▶ **EXERCISE**
If a line in the records below includes the word "true", count it, then give the total and nothing else.

# # # # # # #

(** * Event ticketing program: a shallow embedding of the Anchor program
    [event_ticketing] (programs/event_ticketing/src) and its properties.

    The ledger is modelled as a total map from addresses to accounts, each
    account holding a lamport balance and (possibly) program data.  Every
    instruction is a function from a ledger state to a result; the runtime
    commits the new state on success and discards everything on failure
    ([step]).  Account validation performed by the [#[derive(Accounts)]]
    structs (deserialisation, [Signer], [init], [seeds], [constraint]) is
    written out in front of each handler body: first the account loads and
    signer checks, then the [init] allocations, then the constraints, then
    the handler.

    Modelling choices:
    - program-derived addresses are constructors of [Key]: address
      derivation is collision free and a derived address never signs;
    - lamport balances are unbounded integers (the ledger's total supply is
      far below [u64::MAX], so the system program's checked addition never
      fails);
    - an account created by [init] is funded by its payer with the
      rent-exempt minimum of the [Rent] sysvar (its value on the Solana
      clusters); the runtime's own check of the rent state a transaction
      leaves behind is not part of the program and is not modelled. *)

From Stdlib Require Import ZArith List String Ascii Bool Lia.
Import ListNotations.
Open Scope Z_scope.

(** ** Addresses *)

Inductive Key : Type :=
| KUser (n : nat)                       (* a wallet holding a private key *)
| KEvent (authority : Key) (id : Z)      (* seeds [b"event", authority, event_id] *)
| KVault (ev : Key)                      (* seeds [b"vault", event] *)
| KTicket (ev : Key) (index : Z)         (* seeds [b"ticket", event, sold] *)
| KOrganizer (org : Key).                (* seeds [b"organizer", organizer] *)

Definition key_eq_dec : forall a b : Key, {a = b} + {a <> b}.
Proof. decide equality; first [apply Z.eq_dec | apply Nat.eq_dec]. Defined.

Definition key_eqb (a b : Key) : bool := if key_eq_dec a b then true else false.

(** Only keys with a private key can sign a transaction. *)
Definition is_signer (k : Key) : bool :=
  match k with KUser _ => true | _ => false end.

# # # # # # #

▶ **ANSWER BOX**
2